The design and construction of both facilities is expected to begin almost simultaneously. The facility in Minnesota will be located in downtown Rochester just northeast of Rochester Methodist Hospital (corner of Second Street Northwest and First Avenue Northwest). The first treatment rooms are expected to be open by late 2014 or early 2015, and the remaining rooms will be open between six and 12 months later.
During the building phase of each project, a total of 500 construction jobs will be created. When fully operational, the two proton beam programs will employ more than 250 new staff members, including 19 physicians and 19 physicists.
The proton beam therapy program will be fully integrated into Mayo Clinic's three-site cancer center in Minnesota, Arizona and Florida. More than 20,000 patients receive cancer care at Mayo Clinic each year.
"Mayo Clinic has a long-standing commitment of providing the highest quality of care to patients as a destination cancer center," says Robert Diasio, M.D., director of Mayo Clinic Cancer Center in Minnesota, Arizona and Florida. "Translating new discoveries to the patient is an essential part of Mayo's mission. We believe additional benefits of proton beam therapy will include research opportunities that will help advance new therapies for future generations."

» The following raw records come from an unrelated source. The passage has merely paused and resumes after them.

(** *** Optional and repeated fields *)

Lemma fields_opt_string {R} pre (handler : Z → option (field_handler hp_state R)) tag set o rest r
    Q w post : 0 < tag < 2 ^ 29 → handler tag = Some (h_string set) → measured (wire_opt tag o) →
  fields_hash pre handler rest (match o with Some b => set b r | None => r end) Q w post →
  fields_hash pre handler (wire_opt tag o ++ rest) r Q w post.
Proof.
  intros Ht Eh Hm Hr. destruct o as [b|]; cbn [wire_opt]; [|done].
  apply (fields_bytes pre handler tag (h_string set) b rest r Q [] pre (λ r', r' = set b r));
    [done..| |by intros ? ->].
  apply hashes_string; [by apply measured_bytes in Hm|done].
Qed.
Lemma fields_repeat {R} (I : nat → Z → Prop) (handler : Z → option (field_handler hp_state R)) tag
    callback f r bs ws :
  0 < tag < 2 ^ 29 → handler tag = Some (h_callback callback) → callback r = Some f →
  Forall2 (λ b w, measured b ∧ ∀ i, hashes (I i) (f b) (λ s', s' = []) w (I (S i))) bs ws → ∀ i,
  fields_hash (I i) handler (flat_map (wire_bytes tag) bs) r (λ r', r' = r) (concat ws)
    (I (i + length bs)%nat).
Proof.
  intros Ht Eh Ec Hbs. induction Hbs as [|b w bs ws [Hb Hf] Hbs IH]; intros i; cbn [flat_map concat].
  - cbn [length]. rewrite Nat.add_0_r. by apply fields_nil.
  - eapply fields_bytes; [done|exact Eh| |].
    + apply (hashes_callback _ callback f b _ r (λ r', r' = r)); [done..|apply Hf].
    + intros ? ->. cbn [length]. rewrite Nat.add_succ_r. apply (IH (S i)).
Qed.
Lemma fields_skip {R} pre (handler : Z → option (field_handler hp_state R)) tag callback r bs :
  0 < tag < 2 ^ 29 → handler tag = Some (h_callback callback) → callback r = None →
  Forall measured bs →
  fields_hash pre handler (flat_map (wire_bytes tag) bs) r (λ r', r' = r) [] pre.
Proof.
  intros Ht Eh Ec Hbs. induction Hbs as [|b bs Hb Hbs IH]; cbn [flat_map]; [by apply fields_nil|].
  eapply (fields_bytes pre handler tag) with (w := []) (w' := []); [done|exact Eh| |].
  - by apply (hashes_no_callback _ callback b _ r (λ r', r' = r)).
  - intros ? ->. apply IH.
Qed.
(** A single callback field, skipped. *)
Lemma fields_skip_one {R} pre (handler : Z → option (field_handler hp_state R)) tag callback r b rest
    (Q : R → Prop) w post :
  0 < tag < 2 ^ 29 → handler tag = Some (h_callback callback) → callback r = None → measured b →
  fields_hash pre handler rest r Q w post →
  fields_hash pre handler (wire_bytes tag b ++ rest) r Q w post.
Proof.
  intros Ht Eh Ec Hb Hrest.
  eapply (fields_bytes pre handler tag) with (w := []); [done|exact Eh| |].
  - by apply (hashes_no_callback _ callback b _ r (λ r', r' = r)).
  - by intros ? ->.
Qed.
Lemma fields_skip_opt {R} pre (handler : Z → option (field_handler hp_state R)) tag callback r o rest
    (Q : R → Prop) w post :
  0 < tag < 2 ^ 29 → handler tag = Some (h_callback callback) → callback r = None →
  measured (wire_opt tag o) → fields_hash pre handler rest r Q w post →
  fields_hash pre handler (wire_opt tag o ++ rest) r Q w post.
Proof.
  intros Ht Eh Ec Hb Hrest. destruct o as [b|]; [|done].
  apply (fields_skip_one pre handler tag callback); [done..| |done]. by apply measured_bytes in Hb.
Qed.

(** *** The messages of a oneof *)

Section Sum.
Context {R : Type}.
Variables (tag : Z) (zero : value_union hcb) (fields : Z → option (field_handler hp_state R)).
Variables (get : value_union hcb → R) (put : R → value_union hcb).
Hypothesis tag_set : tag ≠ 0.
Lemma sum_msg_silent pre b rest v0 m (P : cbValue hcb → Prop) w post :
  which_sum v0 = 0 → cb_sum v0 = None → measured b →
  fields_hash pre fields b (get zero) (λ r, r = m) w post → P (set_union tag (put m) v0) →
  hashes pre (h_sum_msg run_sum tag zero fields get put PB_WT_STRING
    (enc_varint (Z.of_nat (length b)) ++ b ++ rest) v0) (λ '(s', r'), s' = rest ∧ P r') w post.
Proof.
  intros Hz Hc Hb Hf HP. unfold h_sum_msg. rewrite Hz.
  destruct (Z.eqb_spec 0 tag); [congruence|].
  apply hashes_submsg; [done|]. unfold dec_submsg_w_cb. cbn [set_union cb_sum update_field].
  rewrite Hc. cbn [option_map]. apply hashes_static. eapply fields_weaken; [exact Hf|].
  by intros ? ->.
Qed.
(** The message callback leaves the stream, and the fields are decoded. *)
Lemma sum_msg_called c pre b rest v0 u m (P : cbValue hcb → Prop) w1 mid w2 post :
  which_sum v0 = 0 → cb_sum v0 = Some c → measured b → put (get u) = u →
  hashes pre (run_sum c tag b (set_union tag zero v0))
    (λ '(s', v'), s' = b ∧ v' = set_union tag u v0) w1 mid →
  fields_hash mid fields b (get u) (λ r, r = m) w2 post → P (set_union tag (put m) v0) →
  hashes pre (h_sum_msg run_sum tag zero fields get put PB_WT_STRING
    (enc_varint (Z.of_nat (length b)) ++ b ++ rest) v0) (λ '(s', r'), s' = rest ∧ P r') (w1 ++ w2) post.
Proof.
  intros Hz Hc Hb Hu Hr Hf HP. unfold h_sum_msg. rewrite Hz.
  destruct (Z.eqb_spec 0 tag); [congruence|].
  apply hashes_submsg; [done|]. unfold dec_submsg_w_cb. cbn [set_union cb_sum update_field].
  rewrite Hc. cbn [option_map]. eapply hashes_bind; [exact Hr|]. intros [s' v'] [-> ->].
  destruct b as [|b0 b].
  - intros s Hs. destruct (Hf 0%nat (le_n _) s Hs) as [[_ [=]]|(a & k & n' & [= <- Es] & Em & Hn)].
    right. exists (set_union tag u v0), k, n'. split; [by rewrite <- Es|]. rewrite <- Em, Hu in HP. done.
  - apply hashes_static. eapply fields_weaken; [exact Hf|]. by intros ? ->.
Qed.
(** The message callback reads the message itself. *)
Lemma sum_msg_consumed c pre b rest v0 (P : cbValue hcb → Prop) w post :
  which_sum v0 = 0 → cb_sum v0 = Some c → measured b →
  hashes pre (run_sum c tag b (set_union tag zero v0)) (λ '(s', v'), s' = [] ∧ P v') w post →
  hashes pre (h_sum_msg run_sum tag zero fields get put PB_WT_STRING
    (enc_varint (Z.of_nat (length b)) ++ b ++ rest) v0) (λ '(s', r'), s' = rest ∧ P r') w post.
Proof.
  intros Hz Hc Hb Hr. unfold h_sum_msg. rewrite Hz. destruct (Z.eqb_spec 0 tag); [congruence|].
  apply hashes_submsg; [done|]. unfold dec_submsg_w_cb. cbn [set_union cb_sum update_field].
  rewrite Hc. cbn [option_map].
  eapply hashes_eq; [eapply hashes_bind; [exact Hr|]|apply app_nil_r]. intros [s' v'] [-> Hv].
  by apply hashes_ret.
Qed.
End Sum.
End Logic.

The total capital expenditures for a four-room treatment facility in Rochester will be approximately $188 million and a similar four-room treatment center in Arizona will be $182 million. Funding for the projects is allocated from Mayo's capital budget and benefactor support.
Rafael Fonseca, M.D., deputy director of Mayo Clinic Cancer Center and a consultant in the departments of Hematology and Oncology, adds: "Patients trust Mayo Clinic to offer treatment solutions with the best outcomes and highest degree of safety. Adoption of proton therapies will set a model of cancer care and allow Mayo Clinic to lessen the burden of cancer on society".
Proton beam therapy is one form of charged particle cancer therapy. There are other forms that utilize heavier charged particles, such as carbon ions, that share the same dose distribution advantages as protons, but have been shown to be as much as three times more effective in destroying cancer cells as proton therapy. Even as Mayo Clinic develops its Proton Beam Therapy Program, it will continue to evaluate advances in the science and technology of radiation therapy using heavy charged particles to improve cancer care for patients.